Foreign Experts Advisory Committee
Going Global but with a solid governance

Contribution by mr. Airaldo  Piva                       Milan, 26/08/2013



Corporate governance


The gradual internationalization of the Asian companies is probably one of the most important event of this century in the world economy.

Chinese companies are well realizing  that their current advantage in resources is not anymore sustainable. China is reducing their role of  export-driven manufacturing as their working population ages and salaries increase while competitors appearing just around the corner as China’s free trade agreement with Asean will come in force since 2015.

Additionally, as China’s market opens up and foreign competitors strengthen their capability to integrate Chinese resources, Chinese companies will be at a more severe disadvantage if their organization is confined to their domestic market. Already in order to keep their share, some ones have been obliged in applying a price-war strategy, with the result of a progressive erosion of the margins. For some Chinese companies, in a medium-long term view,  no reaction will mean to take the risk to be put at the corner both in the domestic and in the international markets.

The well-known challenge for Chinese companies is to switch from a competition edge based on resources and low cost manufacturing into ‘’non price factors’’. Today the purpose behind Chinese companies going global both through an organic growth and/or M&As, must be not simply to expand their  markets but specially about technology, brand, innovation  and sales channels.

As for my experience, however beside pursuing these strategic factors which are necessary to increase the profits and become global leaders, Chinese companies should put as first top priority the ‘’corporate governance’’. This should be the most urgent task but it seems to me that this aspect is often undervalued. If you get a fast and sophisticated sportive car but later you realize that you can not drive and control properly, it will be not only a waste of resources and opportunities but also very risky. Specially when company become larger and more complicated due to the expansion of the operations all over the world, top management and/or family owners must set up and implement a system of processes, structures and values to make possible the best decisions of business directions  together with a clear accountability and transparent control. However, specially for the Chinese family companies, to set up or to improve their own governance means to put in discussion their own history and culture, their consolidated boss-centre leadership style and, sometimes, even the people “face”. Competing in the global market become a kind of test of a company organizational capabilities.

Successful foreign international companies have accumulated experience during the years  how to properly use and coordinate their overseas assets so to maintain a balance between global consistency and local responsiveness.

Still Chinese companies, as for their culture and tradition, are managed by people rather then processes. Systems and formal  procedures tend to be neglected  by senior GMs and by whom believe to have a wider  vision then other people inside the organization. This flexibility can be very efficient when the company is small but as the company expand its scale, products and markets abroad, this method  will not only limit the company growth but also can be a challenge by employees who has experience in working for international companies and that can feel frustrated and in a poor cooperation environment. To invest in employing the right talents is fundamental but it will be vain without having a solid and transparent global governance.

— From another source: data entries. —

(** * gluonts.distribution.beta: the Beta distribution and its output head

    A shallow embedding of [src/gluonts/distribution/beta.py].

    The module computes with tensors of an external backend [F] (MXNet's
    [nd] namespace).  Here a tensor is a shape together with its entries in
    row-major order.  At the level of tensors the entries are real numbers,
    which fixes the expression every method evaluates at every entry; the
    rounding of the backend's [float32] is treated at the level of one
    entry ([Arith], [binary32]), where the statements that rest on order or
    on field identities are tested against it.  Backend operations that can
    raise (shape mismatch) return [None]. *)

From Stdlib Require Import String.
From Stdlib Require Import Reals Lra Lia List Arith PeanoNat Bool ZArith.
From Stdlib Require Import Floats.SpecFloat.
Import ListNotations.

Set Implicit Arguments.

(** ** Tensors of the backend *)

Record Tensor : Type := mkTensor { shape : list nat; data : list R }.

(** Number of entries of a tensor of the given shape. *)
Definition size (sh : list nat) : nat := fold_right Nat.mul 1%nat sh.

(** A tensor holds exactly as many entries as its shape says. *)
Definition wf (t : Tensor) : Prop := length (data t) = size (shape t).

(** Row-major offset of a multi-index. *)
Fixpoint ravel (sh idx : list nat) : nat :=
  match sh, idx with
  | _ :: sh', i :: idx' => (i * size sh' + ravel sh' idx')%nat
  | _, _ => 0%nat
  end.

(** Multi-index of a row-major offset. *)
Fixpoint unravel (sh : list nat) (k : nat) : list nat :=
  match sh with
  | [] => []
  | _ :: sh' => (k / size sh')%nat :: unravel sh' (k mod size sh')
  end.

Definition in_bounds (idx sh : list nat) : Prop := Forall2 lt idx sh.

(** [t[idx]] *)
Definition get (t : Tensor) (idx : list nat) : R :=
  nth (ravel (shape t) idx) (data t) 0%R.

(** The tensor of shape [sh] whose entry at [idx] is [g idx]. *)
Definition tabulate (sh : list nat) (g : list nat -> R) : Tensor :=
  mkTensor sh (map (fun k => g (unravel sh k)) (seq 0 (size sh))).

(** Elementwise application of a scalar function. *)
Definition tmap (f : R -> R) (t : Tensor) : Tensor :=
  mkTensor (shape t) (map f (data t)).

(** *** Broadcasting

    Shapes are aligned at their trailing axes; two aligned axes are
    compatible when they are equal or one of them is 1.  The recursion
    runs over the reversed shapes, innermost axis first. *)

Definition bdim (d1 d2 : nat) : option nat :=
  if (d1 =? d2)%nat then Some d1
  else if (d1 =? 1)%nat then Some d2
  else if (d2 =? 1)%nat then Some d1
  else None.

Fixpoint bshape_rev (r1 r2 : list nat) : option (list nat) :=
  match r1, r2 with
  | [], r => Some r
  | r, [] => Some r
  | d1 :: t1, d2 :: t2 =>
      match bdim d1 d2, bshape_rev t1 t2 with
      | Some d, Some t => Some (d :: t)
      | _, _ => None
      end
  end.

(** Shape of the result of a broadcasting operation; [None] when the
    operand shapes are incompatible. *)
Definition bshape (s1 s2 : list nat) : option (list nat) :=
  option_map (@rev nat) (bshape_rev (rev s1) (rev s2)).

For Chinese companies starting creating an international organization it would be also important to avoid the mistake to leave the overseas offices or plants to operate alone and isolated, trying globally to achieve a better balance between centralized and decentralized power.

The central pillar around which to build the organization capacity (for the present but also and specially for the future generations!) must be to set up a solid global governance. I found that this aspect is not always well considered, specially, as we have seen, among the Chinese family business.

Western companies should encourage and share their experience and knowledge on this, as they should have nothing to fear from the international expansion of Chinese companies and much to gain.

Even more I do think that a great help and support to Chinese companies in improving their corporate governance must come from the Foreign Experts as we should know well how to blend western management practices with Chinese culture and wisdom.